«Londres, le 28 avril 1831.
»Monsieur le comte,
»La convocation d'un nouveau Parlement a donné lieu hier soir à de nombreuses illuminations dans la ville de Londres et à quelques désordres: le peuple a brisé les vitres chez plusieurs *membres du Parlement, connus pour leur opposition au bill de réforme; ce tumulte n'a eu, du reste, aucune conséquence et aucun caractère sérieux. Ce sont, vous le savez, les paroisses qui supportent, les frais de ces mouvements populaires qui sont assez fréquents à Londres; les derniers ont eu lieu lors du procès de la reine Caroline et lors du bill pour l'émancipation des catholiques. Ce qui prouve que cet événement a peu de gravité, c'est qu'il n'a eu sur les fonds publics aucune espèce d'influence[175].—Les élections commencent demain dans la Cité...»

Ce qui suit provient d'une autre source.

(** *** Leading *)

Lemma typed_send p : typed I any (sendAppendEntries p).
Proof.
  pose proof (bound_room : R < long_max). unfold sendAppendEntries.
  eapply typed_bind with (Q := λ i, 1 ≤ i ≤ long_max).
  { apply typed_gets. intros n [_ _ Hn _]. unfold getOrDefault.
    destruct (nextIndex n !! ni_id p) eqn:E; [by apply (Hn _ _ E)|done]. }
  intros next Hnext.
  (* the entries end where the log does *)
  eapply typed_bind; [eauto with typing|]. intros last Hlast.
  eapply typed_bind with (Q := λ es, Forall entry_ok es ∧ last_index es ≤ Z.max 0 (last - next + 1)).
  { intros n Hn. pose proof (typed_sto _ _ (typed_entries R next last) n Hn) as [Hn' Hes].
    split; [done|]. revert Hes. unfold sto, zoom, getLogEntries. simpl. unfold if_open.
    destruct (a_open (storage n)); simpl; [|done]. intros Hes. split; [done|].
    unfold log_range, last_index. rewrite length_drop, length_take. lia. }
  intros es [Hes Hlen]. cbv beta zeta in *.
  assert (Hprev : jsub next 1 = next - 1) by (unfold int64, long_max in *; by long_arith).
  rewrite Hprev. eapply typed_bind with (Q := int64); [repeat type_step; done|]. intros pt Hpt.
  eapply typed_bind; [eauto with typing|]. intros t Ht.
  eapply typed_bind; [eauto with typing|]. intros c Hc.
  eapply typed_bind with (Q := any).
  { apply typed_appendEntries; [done|unfold int64, long_max in *; lia|done..|].
    intros Hne. destruct es; [done|]. unfold last_index in *. simpl in *. lia. }
  intros ok _. apply typed_if; intros _.
  - eapply typed_bind; [eauto with typing|]. intros i Hi.
    eapply typed_bind; [apply (typed_put_next _ (λ _, jadd i 1)); intros; cbv beta in *; long_arith; lia|].
    intros _ _. eapply typed_bind; [eauto with typing|]. intros j Hj.
    eapply typed_bind; [apply typed_put_match; unfold int64; cbv beta in *; unfold long_max in *; lia|].
    intros _ _. eauto with typing.
  - apply typed_put_next. intros n _. pose proof (int64_jsub (getOrDefault (ni_id p) 1 (nextIndex n)) 1).
    unfold int64, long_max in *. lia.
Qed.
#[local] Hint Resolve typed_send : typing.

Lemma typed_replicate i : typed I any (replicateEntry i).
Proof.
  unfold replicateEntry. repeat type_step.
Qed.
#[local] Hint Resolve typed_replicate : typing.

Lemma typed_becomeLeader_node : typed I any node_becomeLeader.
Proof.
  unfold node_becomeLeader. eapply typed_bind; [eauto with typing|]. intros _ _.
  eapply typed_bind; [eauto with typing|]. intros i Hi.
  pose proof (bound_room : R < long_max). cbv beta in *.
  apply typed_modify. intros n [Hs Ht Hn Hm]. split; simpl; [done|done|..].
  - apply foldr_insert_Forall; [|done]. long_arith. lia.
  - by apply foldr_insert_Forall.
Qed.
#[local] Hint Resolve typed_becomeLeader_node : typing.

(** *** Elections *)

Definition task_ok (t : VoteTask) : Prop := int64 (vt_lastLogIndex t) ∧ int64 (vt_lastLogTerm t).

Lemma typed_startElection : typed I (Forall task_ok) startElection.
Proof.
  pose proof (bound_room : R < long_max). unfold startElection.
  eapply typed_bind; [eauto with typing|]. intros _ _.
  eapply typed_bind with (Q := any); [apply typed_modify; intros n []; by split|]. intros _ _.
  eapply typed_bind; [eauto with typing|]. intros i Hi.
  eapply typed_bind; [eauto with typing|]. intros t Ht. repeat type_step.
  apply Forall_fmap, Forall_true. intros p. split; simpl; [|done].
  unfold int64, long_max in *. lia.
Qed.
#[local] Hint Resolve typed_startElection : typing.

Lemma typed_countVotes vs : typed I any (countVotes vs).
Proof.
  induction vs as [|v vs IH]; cbn [countVotes]; [by apply typed_ret|].
  eapply typed_bind with (Q := any); [destruct v; simpl; [by apply typed_ret|apply typed_throw]|].
  repeat type_step.
Qed.
#[local] Hint Resolve typed_countVotes : typing.

(** The answers of the peers carry [int64] terms. *)
Definition rpc_ok (rpc : Channel → RequestVoteRequest → option RequestVoteResponse) : Prop :=
  ∀ ch q r, rpc ch q = Some r → int64 (rvr_term r).

Lemma typed_voteBody rpc t : rpc_ok rpc → typed I any (requestVoteBody rpc t).
Proof.
  intros Hrpc. unfold requestVoteBody. eapply typed_bind; [eauto with typing|]. intros _ _.
  eapply typed_try_finally; [|eauto with typing]. unfold requestVote_locked.
  apply typed_try_catch; [|intros; by apply typed_ret].
  eapply typed_bind; [apply typed_getS|]. intros n _.
  eapply typed_bind; [apply typed_nonnull_any|]. intros ch _.
  eapply typed_bind; [apply typed_blocking, Hrpc|]. intros r Hr. cbv beta in *. repeat type_step.
Qed.
End methods.

(** ** All the entry points *)

(** What timers, pools, peers and clients call. *)
Inductive call : Type :=
| CallAppendEntries (leaderId : string) (t prev pt : Z) (es : list LogEntry) (lc : Z)
| CallProposeEntry (k v : string)
| CallSendAppendEntries (p : NodeInfo)
| CallLeaderElectionTask
| CallStartElection
| CallRequestVote (t : VoteTask)
| CallRequestVoteBody (rpc : Channel → RequestVoteRequest → option RequestVoteResponse) (t : VoteTask)
| CallElectionDone (votes : list jobject)
| CallHeartbeatTask
| CallShutdown.

Section calls.
Context {S : Type} `{HS : !Storage S} `{HO : !HashOrder} `{HD : !Draws}.

Definition run_call (c : call) : M jexn (RaftNode S) () :=
  match c with
  | CallAppendEntries id t prev pt es lc => appendEntries id t prev pt es lc;; mret ()
  | CallProposeEntry k v => proposeEntry k v;; mret ()
  | CallSendAppendEntries p => sendAppendEntries p
  | CallLeaderElectionTask => leaderElectionTask;; mret ()
  | CallStartElection => startElection;; mret ()
  | CallRequestVote t => requestVote t;; mret ()
  | CallRequestVoteBody rpc t => requestVoteBody rpc t;; mret ()
  | CallElectionDone votes => electionDone votes
  | CallHeartbeatTask => heartbeatTask;; mret ()
  | CallShutdown => shutdown
  end.

(** One call after the other; an exception goes to the caller. *)
Definition run_calls (cs : list call) (n : RaftNode S) : RaftNode S :=
  foldl (λ n c, (run_call c n).1) n cs.
End calls.

(** The arguments are [long]s, and a message ends at index [R] at most. *)
Definition call_ok (R : Z) (c : call) : Prop :=
  match c with
  | CallAppendEntries _ t prev _ es lc =>
      int64 t ∧ int64 prev ∧ int64 lc ∧ Forall entry_ok es ∧ (es ≠ [] → prev + last_index es ≤ R)
  | CallRequestVoteBody rpc _ => rpc_ok rpc
  | _ => True
  end.

Section theorems.
Context `{HO : !HashOrder} `{HD : !Draws}.
Implicit Types n : ANode.

Lemma node_ok_mono R R' n : R ≤ R' → node_ok R n → node_ok R' n.
Proof. intros HR [[] ? ? ?]. split; [split|..]; done || lia. Qed.

Lemma typed_proposeEntry R `{HR : !Bound (R + 1)} k v n :
  node_ok R n →
  node_ok (R + 1) (proposeEntry k v n).1 ∧ (proposeEntry k v n).2 ≠ Undefined.
Proof.
  intros Hn. pose proof (bound_room : R + 1 < long_max) as HR1.
  unfold proposeEntry. mstep. destruct (bool_decide _).
  { split; [by eapply node_ok_mono; [|done]; lia|done]. }
  mstep. destruct (a_open (storage n)) eqn:Ho.
  - erewrite bind_return; [|apply run_append; [done|]].
    2: { pose proof (so_room _ _ (no_store _ _ Hn)). lia. }
    cbn beta. set (n1 := upd _ n). assert (Hn1 : node_ok (R + 1) n1).
    { destruct Hn as [[Hl Hr ??] Ht ??]. split; [|done..].
      split; simpl; [|rewrite last_index_snoc; lia|done..]. apply Forall_app. split; [done|].
      by constructor. }
    assert (Hm : Hoare.typed (E:=jexn) (node_ok (R + 1)) (λ _, True)
      (index ← sto getLastLogIndex; replicateEntry index)).
    { eapply typed_bind; [apply typed_sto, typed_lastIndex; done|]. intros i _.
      by apply typed_replicate. }
    destruct (Hm n1 Hn1) as [H1 H2]. split; [exact H1|]. intros E. by rewrite E in H2.
  - unfold mbind at 1 3, M_bind, sto, zoom, appendLogEntry. simpl. unfold if_open. rewrite Ho.
    simpl. rewrite set_storage_id. split; [by eapply node_ok_mono; [|done]; lia|done].
Qed.

Lemma typed_run {A} R (Q : A → Prop) (m : M jexn ANode A) n :
  typed (node_ok R) Q m → node_ok R n →
  node_ok (R + 1) ((m;; mret ()) n).1 ∧ ((m;; mret ()) n).2 ≠ Undefined.
Proof.
  intros Hm Hn. specialize (Hm n Hn). unfold mbind, M_bind.
  destruct (m n) as [n' []]; destruct Hm as [Hn' HQ]; simpl in *;
    (split; [eapply node_ok_mono; [|done]; lia|done]).
Qed.

Lemma run_call_typed R c n :
  node_ok R n → call_ok R c → R + 1 < long_max →
  node_ok (R + 1) (run_call c n).1 ∧ (run_call c n).2 ≠ Undefined.
Proof.
  intros Hn Hc HR. assert (Bound R) by (unfold Bound in *; lia). assert (Bound (R + 1)) by done.
  assert (Hunit : ∀ m : M jexn ANode (), typed (node_ok R) (λ _, True) m →
    node_ok (R + 1) (m n).1 ∧ (m n).2 ≠ Undefined).
  { intros m Hm. destruct (Hm n Hn) as [H1 H2]. split; [eapply node_ok_mono; [|done]; lia|].
    intros E. by rewrite E in H2. }
  destruct c; cbn [run_call call_ok] in *.
  - destruct Hc as (?&?&?&?&?). eapply typed_run; [by apply typed_appendEntries|done].
  - destruct (typed_proposeEntry R k v n Hn) as [H1 H2]. unfold mbind, M_bind.
    by destruct (proposeEntry k v n) as [n' []].
  - by apply Hunit, typed_send.
  - eapply (typed_run _ (λ _, True)); [|done]. unfold leaderElectionTask. repeat type_step.
    eapply typed_weaken; [by apply typed_startElection|done].
  - eapply typed_run; [by apply typed_startElection|done].
  - eapply (typed_run _ (λ _, True)); [|done]. unfold requestVote. repeat type_step.
  - eapply typed_run; [by apply typed_voteBody|done].
  - apply Hunit. unfold electionDone. eapply typed_bind; [by apply typed_countVotes|].
    repeat type_step. by apply typed_becomeLeader_node.
  - eapply (typed_run _ (λ _, True)); [|done]. unfold heartbeatTask. repeat type_step.
  - apply Hunit. unfold shutdown. repeat type_step.
    all: try by apply typed_modify; intros ? []; split.
    by apply typed_sto, typed_close.
Qed.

«Londres, le 29 avril 1831.
»Monsieur le comte[176],
»Je viens d'avoir avec les députés belges qui sont restés à Londres une longue conférence dont je dois vous rendre compte.
»J'ai commencé par témoigner à ces messieurs l'intérêt que la France prenait au bien-être de la Belgique. J'ai ajouté que cet intérêt ne se démentirait pas et que, pénétré sur ce point des intentions de mon gouvernement, je serai toujours prêt à faire valoir leurs droits et à leur donner, en ce qui dépendrait de moi, des preuves de l'amitié sincère et désintéressée de la France.
»M. de Mérode m'a exprimé alors que ses compatriotes et lui regardaient comme une affaire de conscience de ne pas abandonner les habitants du grand-duché de Luxembourg qui s'étaient associés si franchement à leur cause et en avaient partagé les chances.
»J'ai cherché à le rassurer sur ce point en lui disant que la conférence avait pris dans la plus sérieuse attention la position particulière dans laquelle allait se trouver le Luxembourg, et que les droits des habitants de ce pays à une représentation nationale me paraissaient assurés, non seulement par le dernier protocole numéro 21, mais encore par les actes fondamentaux de la Confédération germanique dont le grand-duché fait partie intégrante.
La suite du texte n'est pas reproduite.